++++ STORED DATA ++++

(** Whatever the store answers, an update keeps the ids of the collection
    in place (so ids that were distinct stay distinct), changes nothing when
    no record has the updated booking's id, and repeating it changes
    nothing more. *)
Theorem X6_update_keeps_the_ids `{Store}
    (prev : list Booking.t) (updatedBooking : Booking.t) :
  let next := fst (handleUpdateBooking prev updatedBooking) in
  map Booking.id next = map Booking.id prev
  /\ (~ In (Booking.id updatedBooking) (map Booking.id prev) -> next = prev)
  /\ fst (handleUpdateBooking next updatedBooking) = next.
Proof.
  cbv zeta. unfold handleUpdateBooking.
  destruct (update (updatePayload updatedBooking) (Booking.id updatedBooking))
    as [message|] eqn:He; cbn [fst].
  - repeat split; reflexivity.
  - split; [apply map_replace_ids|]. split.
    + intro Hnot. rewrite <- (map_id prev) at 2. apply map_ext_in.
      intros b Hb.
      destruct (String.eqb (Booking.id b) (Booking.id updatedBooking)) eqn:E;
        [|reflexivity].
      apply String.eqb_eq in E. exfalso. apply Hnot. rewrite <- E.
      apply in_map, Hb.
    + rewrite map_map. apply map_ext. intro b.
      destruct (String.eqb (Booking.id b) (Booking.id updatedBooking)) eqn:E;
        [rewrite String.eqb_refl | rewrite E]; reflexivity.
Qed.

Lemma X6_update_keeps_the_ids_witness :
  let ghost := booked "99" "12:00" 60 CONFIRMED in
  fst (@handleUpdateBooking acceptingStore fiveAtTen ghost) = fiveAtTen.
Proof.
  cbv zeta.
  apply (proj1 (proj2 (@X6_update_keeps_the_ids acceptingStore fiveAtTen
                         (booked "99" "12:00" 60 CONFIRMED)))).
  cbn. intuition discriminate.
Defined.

++++
++++ STORED DATA ++++

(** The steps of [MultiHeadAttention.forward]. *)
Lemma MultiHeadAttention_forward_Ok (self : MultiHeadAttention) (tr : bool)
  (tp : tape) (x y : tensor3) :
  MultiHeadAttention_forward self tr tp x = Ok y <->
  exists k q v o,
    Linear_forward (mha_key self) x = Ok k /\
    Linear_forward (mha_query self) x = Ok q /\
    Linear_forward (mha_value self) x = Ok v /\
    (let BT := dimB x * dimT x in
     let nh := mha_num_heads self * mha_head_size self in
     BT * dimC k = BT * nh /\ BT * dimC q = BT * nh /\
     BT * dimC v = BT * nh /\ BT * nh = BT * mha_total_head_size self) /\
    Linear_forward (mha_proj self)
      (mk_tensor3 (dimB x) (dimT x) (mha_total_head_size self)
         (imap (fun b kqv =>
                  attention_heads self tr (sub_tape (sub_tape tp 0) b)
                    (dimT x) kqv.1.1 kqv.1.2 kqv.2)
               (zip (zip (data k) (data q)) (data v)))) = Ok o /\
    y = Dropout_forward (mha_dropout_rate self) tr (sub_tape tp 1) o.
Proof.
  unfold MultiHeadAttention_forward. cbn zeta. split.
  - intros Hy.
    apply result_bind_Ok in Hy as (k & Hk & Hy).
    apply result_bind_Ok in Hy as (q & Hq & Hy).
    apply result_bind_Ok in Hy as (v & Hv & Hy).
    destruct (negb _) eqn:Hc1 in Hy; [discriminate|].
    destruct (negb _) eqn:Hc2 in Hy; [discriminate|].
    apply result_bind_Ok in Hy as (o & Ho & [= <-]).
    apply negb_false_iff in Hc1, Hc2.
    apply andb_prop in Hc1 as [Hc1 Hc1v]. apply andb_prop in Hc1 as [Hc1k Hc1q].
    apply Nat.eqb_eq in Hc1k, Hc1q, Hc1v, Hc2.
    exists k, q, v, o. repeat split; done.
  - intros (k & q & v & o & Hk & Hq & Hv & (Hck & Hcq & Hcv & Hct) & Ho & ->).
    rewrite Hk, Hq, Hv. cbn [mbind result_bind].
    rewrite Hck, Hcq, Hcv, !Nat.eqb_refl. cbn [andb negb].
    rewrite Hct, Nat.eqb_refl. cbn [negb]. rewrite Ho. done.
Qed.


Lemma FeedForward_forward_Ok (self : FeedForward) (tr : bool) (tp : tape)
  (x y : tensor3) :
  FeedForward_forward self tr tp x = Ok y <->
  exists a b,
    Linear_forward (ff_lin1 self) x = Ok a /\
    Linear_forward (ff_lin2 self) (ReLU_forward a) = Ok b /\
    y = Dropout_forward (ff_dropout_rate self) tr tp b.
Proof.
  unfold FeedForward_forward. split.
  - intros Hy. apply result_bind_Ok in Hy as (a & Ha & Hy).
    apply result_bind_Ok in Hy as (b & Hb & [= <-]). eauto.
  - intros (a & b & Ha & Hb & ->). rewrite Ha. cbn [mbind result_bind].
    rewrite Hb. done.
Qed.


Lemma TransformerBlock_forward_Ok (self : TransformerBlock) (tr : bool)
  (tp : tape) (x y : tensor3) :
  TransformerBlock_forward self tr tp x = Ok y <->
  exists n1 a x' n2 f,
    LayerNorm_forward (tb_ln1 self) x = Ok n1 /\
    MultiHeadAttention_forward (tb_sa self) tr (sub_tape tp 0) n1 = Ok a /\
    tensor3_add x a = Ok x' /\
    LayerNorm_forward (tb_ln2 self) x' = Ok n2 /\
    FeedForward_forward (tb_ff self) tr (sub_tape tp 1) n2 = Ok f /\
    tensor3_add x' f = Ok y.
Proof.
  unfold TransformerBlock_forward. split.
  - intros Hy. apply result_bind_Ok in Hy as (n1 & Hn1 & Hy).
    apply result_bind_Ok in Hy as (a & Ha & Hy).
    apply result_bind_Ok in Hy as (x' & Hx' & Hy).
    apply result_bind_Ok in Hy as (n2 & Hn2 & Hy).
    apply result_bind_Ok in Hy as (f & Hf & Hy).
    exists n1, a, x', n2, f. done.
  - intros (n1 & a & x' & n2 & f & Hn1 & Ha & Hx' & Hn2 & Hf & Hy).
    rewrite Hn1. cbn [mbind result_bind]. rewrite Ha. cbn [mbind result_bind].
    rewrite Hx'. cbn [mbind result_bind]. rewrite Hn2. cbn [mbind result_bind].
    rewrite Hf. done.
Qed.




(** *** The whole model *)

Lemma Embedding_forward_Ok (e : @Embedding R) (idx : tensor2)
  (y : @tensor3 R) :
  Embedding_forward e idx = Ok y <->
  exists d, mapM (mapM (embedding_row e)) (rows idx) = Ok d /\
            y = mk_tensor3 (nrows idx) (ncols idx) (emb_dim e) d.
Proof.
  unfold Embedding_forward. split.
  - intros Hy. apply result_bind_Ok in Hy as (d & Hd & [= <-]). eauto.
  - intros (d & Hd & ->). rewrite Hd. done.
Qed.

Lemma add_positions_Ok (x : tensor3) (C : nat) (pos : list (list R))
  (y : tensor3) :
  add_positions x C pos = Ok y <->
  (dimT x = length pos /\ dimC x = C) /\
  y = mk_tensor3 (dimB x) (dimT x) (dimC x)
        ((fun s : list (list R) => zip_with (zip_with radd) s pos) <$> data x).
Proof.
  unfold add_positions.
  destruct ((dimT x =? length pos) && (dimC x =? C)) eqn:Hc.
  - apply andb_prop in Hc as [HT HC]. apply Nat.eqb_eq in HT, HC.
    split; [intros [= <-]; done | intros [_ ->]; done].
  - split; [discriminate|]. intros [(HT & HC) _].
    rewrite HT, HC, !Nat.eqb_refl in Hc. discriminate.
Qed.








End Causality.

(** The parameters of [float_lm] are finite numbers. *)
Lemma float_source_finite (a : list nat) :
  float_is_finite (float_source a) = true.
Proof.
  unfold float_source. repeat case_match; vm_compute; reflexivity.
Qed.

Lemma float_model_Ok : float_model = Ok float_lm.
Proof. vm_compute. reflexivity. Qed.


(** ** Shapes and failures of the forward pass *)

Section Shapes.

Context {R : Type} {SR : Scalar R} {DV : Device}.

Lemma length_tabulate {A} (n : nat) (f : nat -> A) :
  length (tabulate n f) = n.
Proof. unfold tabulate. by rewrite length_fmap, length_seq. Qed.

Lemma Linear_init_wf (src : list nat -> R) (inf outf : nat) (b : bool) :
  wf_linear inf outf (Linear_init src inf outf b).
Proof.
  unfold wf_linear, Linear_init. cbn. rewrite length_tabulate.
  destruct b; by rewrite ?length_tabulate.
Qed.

++++

» **WORK TO BE COMPLETED**: All that belongs in your answer is the stretch of entries above from the line with "y = mk_tensor3 (dimB x) (dimT x) (dimC x)" through the line with "split; [intros [= <-];", printed exactly.

» **SOLUTION**:
  y = mk_tensor3 (dimB x) (dimT x) (dimC x)
        ((fun s : list (list R) => zip_with (zip_with radd) s pos) <$> data x).
Proof.
  unfold add_positions.
  destruct ((dimT x =? length pos) && (dimC x =? C)) eqn:Hc.
  - apply andb_prop in Hc as [HT HC]. apply Nat.eqb_eq in HT, HC.
    split; [intros [= <-]; done | intros [_ ->]; done].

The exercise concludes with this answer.